Sptlc2-deficient adipose tissue macrophages maintain HFD-induced inflammation. A, quantification of the cells/g AT for macrophages and the macrophage subpopulations from the visceral adipose tissue of CRE⁻ or CRE⁺ mice on HFD. B, expression level of Sptlc2 or Sptlc1 in isolated F4/80⁺ adipose tissue macrophages from CRE⁻ or CRE⁺ mice on HFD. C and D, gene expression of arg1, iNos, and Il1β Tnfα (C) and CerS6, CerS5, Nsmaf, and Smpd1 (D) (normalized to Gapdh) in isolated adipose tissue macrophages (n = 9–10 biological replicates; one-way ANOVA or t test as appropriate). *, p < 0.05. The error bars represent means ± S.E. gAT, gram of adipose tissue.

FIGURE 6.

Macrophage-specific Sptlc2 is not required for diet-induced insulin resistance.

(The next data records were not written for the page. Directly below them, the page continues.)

(** The handler from its entry to the [await] of the request: [None] when
    it returns at a guard, otherwise the specialist its closure holds and
    the state with the request made. *)
Definition report_start (today now : string) (w : ReportWorld)
  : option (string * ReportWorld) :=
  match r_user w with
  | None => None
  | Some u =>
      let agentRole := selectedAgent (r_app w) in
      let currentChatHistory := historyOf (chatHistories (r_app w)) agentRole in
      match currentChatHistory with
      | [] => None
      | _ =>
          let agentName := agent_name (AGENT_ROLES agentRole) in
          let req :=
            {| specialist_type := specialistTypeMap agentRole;
               customer_request :=
                 if JsString.truthy (reportRequest (r_ui w)) then reportRequest (r_ui w)
                 else "Generate a comprehensive report based on my conversation with "
                      +:+ agentName;
               user_email := if JsString.truthy (email u) then email u
                             else "user@example.com";
               analysis_data :=
                 JSON_stringify (analysisData currentChatHistory
                                              (uploadedFiles (r_app w))
                                              agentName today now) |} in
          Some (agentRole,
                {| r_app := r_app w;
                   r_ui := mkReportUi true (reportModalOpen (r_ui w))
                                      (reportRequest (r_ui w));
                   r_user := r_user w;
                   r_requests := r_requests w ++ [req];
                   r_opened := r_opened w |})
      end
  end.

Definition reportMessage (agentRole : string) (v : ReportVerdict) : Message :=
  {| role := assistant;
     content := match v with
                | ReportOpened url => reportSuccessHead +:+ url +:+ reportSuccessTail
                | ReportFailed e => reportFailedHead +:+ e +:+ reportFailedTail
                end;
     agentId := Some agentRole |}.
(** * network-opt: the local-search driver ([network_opt_local.cpp])

    A shallow embedding of [LocalSolver] and of [main], and the properties
    of the random construction, of the improvement loop and of the restart
    driver.

    The header [network_opt.h] (the types [Node], [Tabulator], [Ratio], the
    evaluator, the coder) is not part of the translated file.  What the
    driver uses of it is gathered in the class [Header] and taken as a
    parameter; the driver itself is translated statement by statement.

    Left out: the bounder, which the driver stores and never uses, and the
    release of memory ([delete], the destructor of [Node]): the free store
    of the model only grows. *)

From Stdlib Require Import QArith Qabs Lqa.
From stdpp Require Import base option list gmap strings.
(** * NRT (Network Response Tester): the probing and statistics engine

    A shallow embedding of [src/App.tsx] and [src/types.ts].

    The React component [App] is modelled as a record of its state cells
    ([useState]), its refs ([useRef]) and the part of the browser it talks
    to (live interval timers and probes in flight).  Event handlers become
    functions on that record; the browser delivers events in any order, so
    a run of the application is a fold of [step] over a list of events.
    In [step] an update of the history is run as soon as it is queued;
    [Deferred.step] keeps the queue and lets React render when it will.

    Numbers: elapsed times and identifiers are JavaScript numbers holding
    integers far below 2^53, where double arithmetic is exact; they are
    carried as [Z].  Readings of [performance.now()] are doubles, in
    milliseconds: they are binary64 floats, and their difference is the
    IEEE 754 subtraction. *)

From Stdlib Require Import ZArith Lia.
From Stdlib Require Import Floats.PrimFloat Floats.SpecFloat Floats.FloatOps.
From stdpp Require Import base decidable option list strings pretty.

(* Decimal readings of the clock such as 1080.2 stand for the nearest
   double, as they do in JavaScript. *)
#[global] Set Warnings "-inexact-float".

(* ===================================================================== *)
(** ** The slice of JavaScript the component uses *)
(* ===================================================================== *)

Module JS.

(** Truthiness of a string: only the empty string is falsy. *)
Definition truthy_string (s : string) : bool := negb (String.eqb s "").

(** Truthiness of an optional string ([undefined] is falsy). *)
Definition truthy_opt_string (o : option string) : bool :=
  match o with
  | None => false
  | Some s => truthy_string s
  end.

(** Truthiness of a number: zero is falsy. *)
Definition truthy_number (n : Z) : bool := negb (Z.eqb n 0).

(** [Math.round (num / den)] for integers [num] and [den > 0].
    [Math.round x] is [floor (x + 1/2)]: halves go towards +infinity. *)
Definition Math_round_div (num den : Z) : Z := ((2 * num + den) / (2 * den))%Z.

(** The exact value of a finite double, as a numerator and the exponent
    of a power of two under it: [Some (n, k)] says [x = n / 2^k], with
    [0 <= k].  There is none for a NaN or an infinity. *)
Definition dyadic (x : float) : option (Z * Z) :=
  match Prim2SF x with
  | S754_zero _ => Some (0, 0)%Z
  | S754_finite s m e =>
      let n := if s then Z.neg m else Z.pos m in
      if (0 <=? e)%Z then Some (n * 2 ^ e, 0)%Z else Some (n, - e)%Z
  | S754_infinity _ | S754_nan => None
  end.

(** [Math.round x] for a double [x]: the integer nearest to [x], the
    greater one of two at the same distance, that is [floor (x + 1/2)]
    computed exactly.  On a NaN or an infinity JavaScript answers its
    argument, which no integer represents; the clock never reads one, and
    that case is 0 here. *)
Definition Math_round (x : float) : Z :=
  match dyadic x with
  | Some (n, k) => ((2 * n + 2 ^ k) / 2 ^ (k + 1))%Z
  | None => 0%Z
  end.
(** The [try] block with its handler: [except Exception as e] catches
    every exception raised in the block, the [HTTPException] included
    (it derives from [Exception]), and raises
    [HTTPException(status_code=500, detail=str(e))]. *)
Definition analyze_with (data : pipeline_result) (request : SEMAnalysisRequest)
  : http_response :=
  match analyze_try data request with
  | inr body => Ok200 body
  | inl e => HTTPError 500 (exn_str e)
  end.

Definition analyze_sem_campaign (request : SEMAnalysisRequest) : http_response :=
  let locations := parse_locations (service_locations request) in
  let data :=
    discover_keywords fetch set_to_list (brand_website request)
      (competitor_website request) None in
  analyze_with data request.

End Endpoint.

(** ** The documented bucketing rule *)

Definition bucket_names : list string :=
  ["brand_terms"; "category_terms"; "competitor_terms"; "location_terms";
   "long_tail_terms"].

(** The text contains one of the tokens. *)
Definition has_token (tokens : list string) (text : string) : Prop :=
  Exists (fun tok => Py.contains tok text = true) tokens.

#[global] Instance has_token_dec tokens text : Decision (has_token tokens text).
Proof. unfold has_token. apply _. Defined.

(** The bucket the first-match priority of the specification names:
    (1) three or more words, (2) a competitor-comparison token, (3) a
    locality token, (4) competition [HIGH], (5) otherwise; all on the
    lower-cased keyword text. *)
Definition bucket_by_priority (kw : keyword_record) : string :=
  let text := Py.lower (keyword kw) in
  if decide (3 <= length (Py.split text))%nat then "long_tail_terms"
  else if decide (has_token competitor_tokens text) then "competitor_terms"
  else if decide (has_token location_tokens text) then "location_terms"
  else if decide (competition kw = "HIGH") then "brand_terms"
  else "category_terms".

(** ** Sample inputs *)

Definition sample_keyword (text : string) (volume : Z) (comp : string)
  : keyword_record :=
  {| keyword := text; search_volume := volume; competition := comp;
     cpc_low := 0.5; cpc_high := 1.2 |}.

(** A network on which every fetch fails. *)
Definition offline : string -> option page := fun _ => None.

(** [str(e)] of the framework's [HTTPException]: status and detail. *)
Definition http_exception_str (e : exn) : string :=
  match e with
  | HTTPException status_code detail => pretty status_code +:+ ": " +:+ detail
  end.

A, glucose tolerance test on LFD-fed CRE⁻ or CRE⁺ mice. B, glucose infusion rates (GIR) during hyperinsulinemic-euglycemic clamps in CRE⁻ or CRE⁺ mice on HFD for 12 weeks. The inset shows the average glucose infusion rate (Avg. GIR). C, whole body glucose uptake. D, endogenous glucose production (EGP) at basal and after clamp. E, nonesterified fatty acid level in the blood at basal and after clamp (n = 4 CRE⁻; n = 7 CRE⁺). F and G, baseline glucose levels after a 4-h fast (F) and at time points after intraperitoneal injection of insulin (G) (insulin tolerance test, ITT) in CRE⁻ or CRE⁺ mice on HFD (n = 8; t test). *, p < 0.05. The error bars represent means ± S.E.